La situación, sin embargo, no tenía nada de ejemplar. Era, de hecho, angustiosa. Sitiados por mar y por tierra, el 2 de julio Ramón Blanco, Capitán General de Cuba, ordenó a la flota abandonar la bahía. Cervera se encontraba ante el mayor desafío de su carrera. Salir tenía que salir porque era una orden, ¿pero cómo hacerlo sin rendirse y sufriendo el menor número de bajas posible?
En la misma boca de la bahía formando un semicírculo se encontraban esperando ocho buques estadounidenses: el Indiana, el New York, el Oregon, el Texas, el Iowa, el Brooklyn, el Gloucester y el Vixen. Cervera sólo tenía cuatro: el Infanta María Teresa, el Vizcaya, el Cristóbal Colón, el Almirante Oquendo y dos embarcaciones menores. Los navíos se dirigieron a plena luz del día en fila hacia la bocana, pero no salieron a mar abierto, donde serían rápidamente hundidos y se perdería un gran número de vidas, lo hicieron pegados a la costa hacia poniente. La batalla estaba perdida de antemano, así al menos salvarían el honor y la vida.
No olvidaban el ‘Maine’, pero tampoco el ‘Merrimac’

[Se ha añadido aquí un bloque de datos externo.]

(* ===== verification/ProcessingRace.v ===== *)
(** * The document-processing workflow: runs.

    Concrete runs of the workflow over ports that are functions: one in which
    all goes well, which shows that the hypotheses of the theorems of
    ProcessingWorld.v can hold, and one in which a job completes before its
    document waits for it. *)
From stdpp Require Import relations.
From S2P Require Import Prelude Async JsMap Errors Ids CaseFolding IsoDate Json Pagination Provenance Events Commands Aggregates Writers.
From S2P Require Import DocumentDomain JobDomain OrganizationDomain OrganizationStore OrganizationApp DocumentApp JobsStore JobsApp JobsWorld Workflow.
From S2P Require Import ProcessingApp ProcessingWorld.

Module ProcessingRace.
Import (hints) Document Job DocumentStore Organization Membership.
Import ProcessingPorts Processing ProcessingWorld JobEvents.
Import DocumentWorld(documentAt) JobWorld(stored).

(** ** A process whose dependencies always answer. *)

Definition timeFor (n : nat) : Date := DateAt (10000 + Z.of_nat n).

Definition sample_organization : Organization.Organization :=
  Organization.mkOrganization (sample_uuid "9") (js "Acme") (js "acme") Organization.active (DateAt 1000) (DateAt 1000) 1.
Definition sample_owner : Membership.Membership :=
  Membership.mkMembership (sample_uuid "6") (sample_uuid "9") (sample_uuid "8") Membership.owner Membership.active
    (DateAt 1000) (DateAt 1000) None 1.
Definition sample_view : Res (option OrgPorts.View) := Ok (Some (OrgPorts.mkView sample_organization sample_owner)).
Definition sample_membership (token : jstring) (organizationId : ID) (r : Res (option OrgPorts.View)) : Prop := r = sample_view.
Definition sample_document_access (token : jstring) (organizationId : ID) (r : Res (option DocumentPorts.Access)) : Prop :=
  r = Ok (Some (DocumentPorts.mkAccess organizationId (sample_uuid "8") DocumentPorts.owner)).
Definition sample_outage (f : Failure) : Prop := f = fail_with unavailable "down" "db.down".
Definition sample_exec := exec (fun _ _ => 0) sample_document_access JobWorld.sample_access sample_membership sample_outage.
(** * The adaptive orchestration pipeline of fix-code-makuro

    A shallow embedding of [src/smartAgent.ts], [src/codeValidator.ts] and
    [src/autonomousActions.ts], and the properties of the pipeline stated
    over it.

    Conventions of the embedding.
    - A JavaScript string is a [string]: a sequence of code units, here
      restricted to the units 0..255.  [String.length] is [.length].
    - JavaScript numbers that hold counts, indices and timestamps are [Z]
      or [nat]; the fractional [confidence] constants are kept as
      per-cent values.
    - The outside world (language model, file system, child processes,
      editor, clock, web search) is an abstract [World] with one function
      per capability; every result below holds for all of them. *)

From Stdlib Require Import ZArith Ascii String List Bool Lia DecimalString.
From stdpp Require Import base option gmap strings.
Import ListNotations.

Local Open Scope string_scope.
Local Open Scope list_scope.
Local Open Scope Z_scope.
(** The [for ... else] loop; [rng k] is the random draw of the simulator
    call made when [k] queries have been counted before it.  Beside the value
    the code returns, the second component records the circuits handed to
    [AerSimulator().run], in the order of the calls: the queries made. *)
Fixpoint classical_loop (function : QuantumCircuit) (rng : nat -> N)
    (try_states : list N) (num_queries : nat) (outputs : list string)
  : result (string * nat) * list QuantumCircuit :=
  match try_states with
  | [] => (Ok ("constant", num_queries), [])
  | state :: rest =>
      let c := query_circuit function state in
      let seed := rng num_queries in
      let num_queries := S num_queries in
      match Aer.run c seed with
      | Raise e => (Raise e, [c])
      | Ok result =>
          if nonempty outputs && negb (mem result outputs)
          then (Ok ("balanced", num_queries), [c])
          else
            let (returned, queries) :=
              classical_loop function rng rest num_queries (outputs ++ [result]) in
            (returned, c :: queries)
      end
  end.

(** [range(2**(n-1)+1)]: for [n = 0] the power is the float [0.5] and
    [range] refuses it. *)
Definition try_states (n : nat) : result (list N) :=
  match n with
  | O => Raise TypeError
  | S k => Ok (map N.of_nat (seq 0 (2 ^ k + 1)))
  end.

(** [dj_classical_algorithm] with the record of its simulator calls. *)
Definition dj_classical_algorithm_queries (function : QuantumCircuit) (rng : nat -> N)
  : result (string * nat) * list QuantumCircuit :=
  let n := (num_qubits function - 1)%nat in
  match try_states n with
  | Raise e => (Raise e, [])
  | Ok states => classical_loop function rng states 0 []
  end.

(** What the code returns. *)
Definition dj_classical_algorithm (function : QuantumCircuit) (rng : nat -> N)
  : result (string * nat) :=
  fst (dj_classical_algorithm_queries function rng).

End deutschJozsaAlgorithm.

(** ** [src/deutschsAlgorithm.py] *)

Module deutschsAlgorithm.

Definition deutsch_function (case : Z) : result QuantumCircuit :=
  if negb (existsb (Z.eqb case) [1; 2; 3; 4]%Z)
  then Raise (ValueError "`case` must be 1, 2, 3, or 4.")
  else
    let f := new 2 0 in
    let f :=
      if (case =? 2)%Z then cx f 0 1
      else if (case =? 3)%Z then x (cx f 0 1) 1
      else if (case =? 4)%Z then x f 1
      else f in
    Ok f.

(** For a [function] of at least two lines, as in
    [deutschJozsaAlgorithm.compile_circuit]. *)
Definition compile_circuit (function : QuantumCircuit) : QuantumCircuit :=
  let n := (num_qubits function - 1)%nat in
  let qc := new (n + 1) n in
  let qc := x qc n in
  let qc := h_range qc (n + 1) in
  let qc := barrier qc in
  let qc := compose qc function in
  let qc := barrier qc in
  let qc := h_range qc n in
  measure_range qc n.

Definition deutsch_algorithm (function : QuantumCircuit) (seed : N) : result string :=
  let qc := compile_circuit function in
  measurement <- Aer.run qc seed ;;
  if String.eqb measurement "0" then Ok "constant" else Ok "balanced".

End deutschsAlgorithm.

Module DJ := deutschJozsaAlgorithm.
Module D := deutschsAlgorithm.

(** ** Vocabulary of the statements *)

Definition sumZ (l : list Z) : Z := fold_right Z.add 0%Z l.

(** Squared norm of a state over the basis of [nq] lines. *)
Definition norm2 (nq : nat) (amp : amplitudes) : Z :=
  sumZ (map (fun y => (amp y * amp y)%Z) (basis nq)).

(** Instructions the circuit builder accepts on [nq] lines: indices in range
    and no line used twice by one instruction. *)
Definition wf (nq : nat) (g : Instruction) : Prop :=
  match g with
  | XGate q | HGate q | Measure q _ => q < nq
  | CXGate c t => c < nq /\ t < nq /\ c <> t
  | MCXGate cs t => t < nq /\ ~ In t cs
  | Barrier => True
  end.

(** Classical evaluation of a gate list on a basis state, first gate first. *)
Definition forward (gs : list Instruction) (y : N) : N :=
  fold_left (fun s g => permute g s) gs y.

(** The same gates undone, last gate first. *)
Definition backward (gs : list Instruction) (y : N) : N :=
  fold_right permute y gs.

(** The input part of a basis state of [n + 1] lines. *)
Definition inputs (n : nat) (y : N) : N := (y mod 2 ^ N.of_nat n)%N.

(** The function a generated oracle computes: the output flip, and one more
    flip for every element of [on_states] whose bitwise complement on [n]
    lines is the input. *)
Definition dj_table (n : nat) (flip_output : bool) (on_states : list N) (x : N) : bool :=
  fold_left (fun b s => xorb b (x =? N.lnot s (N.of_nat n))%N) on_states flip_output.

Definition strip_barriers (gs : list Instruction) : list Instruction :=
  filter (fun g => match g with Barrier => false | _ => true end) gs.

(** Gates a reversible black box is made of: no Hadamard, no measurement. *)
Definition classical (g : Instruction) : bool :=
  match g with
  | HGate _ | Measure _ _ => false
  | _ => true
  end.

(** The transform [|x, b> -> |x, b xor tt x>] on [n] input lines and the
    output line [n]. *)
Definition oracle_map (n : nat) (tt : N -> bool) (y : N) : N :=
  if tt (inputs n y) then flip n y else y.

(** [f] is a black box for the truth table [tt] on [n] input lines. *)
Record implements (n : nat) (f : QuantumCircuit) (tt : N -> bool) : Prop := {
  impl_lines : num_qubits f = n + 1;
  impl_wf : Forall (wf (n + 1)) (data f);
  impl_classical : Forall (fun g => classical g = true) (data f);
  impl_forward : forall y, forward (data f) y = oracle_map n tt y
}.

(** Number of [n]-bit inputs a truth table sends to 1. *)
Definition count_on (n : nat) (tt : N -> bool) : nat :=
  List.length (filter tt (basis n)).

Definition constant_on (n : nat) (tt : N -> bool) : Prop :=
  forall x, (x < 2 ^ N.of_nat n)%N -> tt x = tt 0%N.

Definition balanced_on (n : nat) (tt : N -> bool) : Prop :=
  count_on n tt = 2 ^ n / 2.

(** A basis state with its lines below [k] reset. *)
Definition clear_low (k : nat) (y : N) : N := N.ldiff y (N.ones (N.of_nat k)).

Definition sign (b : bool) : Z := if b then (-1)%Z else 1%Z.

(** The gates [add_cx(qc, f"{state:0b}")] appends. *)
Definition x_gates (state : N) : list Instruction :=
  DJ.add_cx_gates 0 (rev (list_ascii_of_string (format_b state))).

(** The one-character memory string of a classical query. *)
Definition out_char (b : bool) : string := if b then "1" else "0".

(** [r] is the normal return of the string [s]. *)
Definition returns (r : result string) (s : string) : bool :=
  match r with
  | Ok s' => String.eqb s' s
  | Raise _ => false
  end.

(** The measurements [qc.measure(range(n), range(n))] appends. *)
Definition readout_plan (n : nat) : list Instruction :=
  map (fun i => Measure i i) (seq 0 n).

(** A memory string without a 1. *)
Definition all_zero (m : string) : bool :=
  forallb (Ascii.eqb "0") (list_ascii_of_string m).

En cuatro horas todo había concluido. Cervera fue hecho prisionero y trasladado al Iowa donde el Capitán Evans lo recibió con honores por parte de la oficialidad y vítores por parte de la marinería. Algo comprensible. No todos los almirantes eran tan considerados con la vida de sus hombres como lo había sido Cervera. Evans le extendió la mano y le dijo: «Caballero, es usted un héroe. Ha realizado el acto más sublime que se recoge en la historia de la Marina».
Cervera fue trasladado a Anápolis como prisionero de guerra. Allí se convirtió en una celebridad. Los norteamericanos no olvidaban el Maine, pero tampoco el Merrimac. Le enviaron miles de cartas y los marinos estadounidenses hacían cola para conocerle en persona y estrecharle la mano. El Gobierno americano le ofreció incluso la libertad antes de que se alcanzase el armisticio. Pero Cervera la rechazó. No podía comprometerse a lo que le pedían a cambio: no volver a guerrear contra Estados Unidos. Días más tarde terminó la guerra y regresó a España.
Fue recibido con frialdad y fue procesado… hasta que se hizo pública la documentación que, antes de entrar en combate, había depositado sabiamente en manos del Arzobispo de Santiago. Ahí estaba toda la correspondencia que había mantenido con el Gobierno. Leyéndola no era muy complicado advertir quien (o quiénes) habían sido los verdaderos causantes del desastre. Cervera se había comportado de manera heroica ante el peor de los escenarios posibles. Porque los héroes de verdad no se forjan en las victorias, sino en las derrotas.
Restaurado su honor y buen nombre fue, por fin, ascendido a Almirante y el Rey le nombró Senador vitalicio. En Estados Unidos persistía su buena fama. Le llegaron a ofrecer una sustanciosa cantidad de dinero por dar conferencias por el país contando su experiencia en la guerra. Declinó el ofrecimiento ya que pensaba que no era digno de un Almirante español ir por el mundo hablando de los errores de su propio país, y menos aún por dinero.
Sus últimos años los vivió entre Ferrol y Cádiz. En la primera como Jefe del Departamento marítimo, en la segunda como un simple militar retirado en su casa de Puerto Real, en la que moriría el 9 de abril de 1909. Siete años más tarde sus restos fueron trasladados al Panteón de Marinos Ilustres de San Fernando, donde reposan desde entonces junto a otros de su raza como Jorge Juan, Federico Gravina o Sánchez Barcáiztegui.